Les gens ont des attitudes, des perceptions totalement différentes quand ils sont en face de mes œuvres, qui varient selon des comportements et des expériences physiques de chacun. Pour les uns, cette matière première, le cheveux devient répulsif par la manipulation, et pour d’autres, au contraire, le répulsif de la matière résiduelle devient précieux et attirant au travers du travail artistique.

Une de mes intentions, dans un premier temps, est que le spectateur ne reconnaisse pas cette broderie de cheveux. Face à cette broderie détournée, le spectateur manifeste, en général, une réaction intense entre fascination et rejet car l’emploi de cette matière première peut susciter un malaise, en contradiction avec le travail délicat et minutieux de mes broderies et sa préciosité.


Y a-t-il un message prédominant que vous souhaitez passer à travers vos productions ?
Mon travail invite le public à porter un nouveau regard sur les résidus, les déchets organiques, en leur attribuant une nouvelle beauté. Les actions de sensibilisation de l’atelier participatif vont permettre d’ouvrir des discussions à ce sujet.

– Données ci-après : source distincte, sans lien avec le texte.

Lemma bearer_of_token missing invalid tok :
  token_text tok → bearer_token missing invalid ("Bearer " ++ tok) = inr tok.
Proof.
  intros [Hne Ht]. unfold bearer_token.
  assert (TrimSpace ("Bearer " ++ tok) = "Bearer " ++ tok)%string as ->.
  { destruct (rev_ident tok Hne Ht) as (d & t & E & Hd).
    apply (trim_ends "B" ("earer " ++ tok) d (t ++ rev_str "Bearer ")); [done..|].
    change (String "B" ("earer " ++ tok)) with ("Bearer " ++ tok)%string. rewrite rev_str_app, E. done. }
  assert (∀ p, starts_with p (p ++ tok) = true) as Hp.
  { intros p. induction p as [|x p IHp]; [by destruct tok|]. cbn [String.append]. rewrite starts_with_cons.
    by destruct (ascii_dec x x). }
  unfold TrimPrefix. rewrite bool_decide_eq_false_2 by done. rewrite Hp.
  change (drop_str (String.length "Bearer ") ("Bearer " ++ tok)) with tok.
  rewrite (trim_ident tok Ht). by rewrite bool_decide_eq_false_2.
Qed.

(** The header [Bearer] and a token, with blanks around it. *)
Definition bearer (authorization token : string) : Prop := ∃ rest, authorization = ("Bearer " ++ rest)%string ∧ token = TrimSpace rest.
Lemma bearer_token_cases missing invalid authorization :
  match bearer_token missing invalid authorization with
  | inr token => bearer authorization token ∧ token ≠ ""
  | inl e =>
      e = missing ∧ (TrimSpace authorization = "" ∨ bearer authorization "") ∨
      e = Errorf "%w: Authorization must use Bearer scheme" [invalid] [] ∧ TrimSpace authorization ≠ "" ∧ ∀ token, ¬ bearer authorization token
  end.
Proof.
  unfold bearer_token. case_bool_decide as Hb; [by left; split; [|left]|]. destruct (starts_with "Bearer " authorization) eqn:Es; cbn [negb].
  - unfold TrimPrefix. rewrite Es. pose proof (starts_with_split _ _ Es) as Hs. case_bool_decide as Ht.
    + left. split; [done|]. right. eexists. by split.
    + split; [|done]. eexists. by split.
  - right. split; [done|]. split; [done|]. intros token (rest & -> & _). by rewrite starts_with_self in Es.
Qed.
Lemma has_scope_in claim required : has_scope claim required = true ↔ required ∈ Fields claim.
Proof.
  unfold has_scope. rewrite existsb_exists. split.
  - intros (x & Hin%list_elem_of_In & Hx). by apply bool_decide_eq_true in Hx as ->.
  - intros Hin. exists required. split; [by apply list_elem_of_In|by apply bool_decide_eq_true].
Qed.

(** ** Methods that never panic *)

Definition no_panic {S A} (m : GoM S A) : Prop := ∀ c s, (m c s).1.1 ≠ Panic.

Section NoPanic.
Context {S : Type}.
Lemma no_panic_ret {A} (a : A) : no_panic (ret (S := S) a).
Proof. done. Qed.
Lemma no_panic_throw {A} e : no_panic (throw e : GoM S A).
Proof. done. Qed.
Lemma no_panic_fail_if e : no_panic (fail_if (S := S) e).
Proof. by destruct e. Qed.
Lemma no_panic_or_fail {A} f (r : GoError + A) : no_panic (or_fail (S := S) f r).
Proof. by destruct r. Qed.
Lemma no_panic_bind {A B} (m : GoM S A) (k : A → GoM S B) :
  no_panic m → (∀ a, no_panic (k a)) → no_panic (bind m k).
Proof.
  intros Hm Hk c s. unfold bind. specialize (Hm c s). destruct (m c s) as [[[a|e|] c'] s'] eqn:E; [apply Hk|done..].
Qed.
Lemma no_panic_if {A} (b : bool) (m k : GoM S A) : no_panic m → no_panic k → no_panic (if b then m else k).
Proof. by destruct b. Qed.
End NoPanic.

Lemma no_panic_readClock `{Timeline} `{IdLib} clock : no_panic (readClock clock).
Proof. done. Qed.
Lemma no_panic_nextString `{IdLib} g wrap : no_panic (nextString g wrap).
Proof. intros c w. unfold nextString. destruct (NextString _ _). apply no_panic_or_fail. Qed.
#[export] Hint Resolve no_panic_ret no_panic_throw no_panic_fail_if no_panic_or_fail no_panic_bind no_panic_if
  no_panic_readClock no_panic_nextString : gom.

Mes productions se trouvent comme un outil de communication pour sensibiliser les gens à notre environnement et invitent à prendre soin de ce qui nous entoure. La nature peut être envisagée en tant que source d’approvisionnement de matière première et comme un outil pour la création artistique avec tout le respect avec lequel on doit la considérer. Mon œuvre me permet de communiquer ma sensibilité envers des matières résiduelles qui sont communément rejetées dans notre société.


Quels seraient vos derniers coups de cœur artistiques ? Et/ou les artistes qui vous inspirent, contemporains ou non…
Mon dernier coup de cœur artistique c’est Tomas Saraceno, avec son exposition On Air au Palais de Tokyo, avec ses toiles d’araignée.

Mais aussi je m’inspire tout particulièrement des civilisations précolombiennes comme les broderies Paracas, les tissages Nazca, et les bijoux Mochicas. Côté scientifique, Je m’intéresse au travail du neuroscientifique Ramon y Cajal,  le naturaliste Albertus Seba et Ernst Haeckel.

Je m’intéresse aussi au travail d’Arthur Bispo do Rosario, artiste Brésilien qui faisait des broderies étonnantes avec les matériaux qui tombaient sous ses mains, Mona Hatom, Pierrette Bloch et Giuseppe Penone.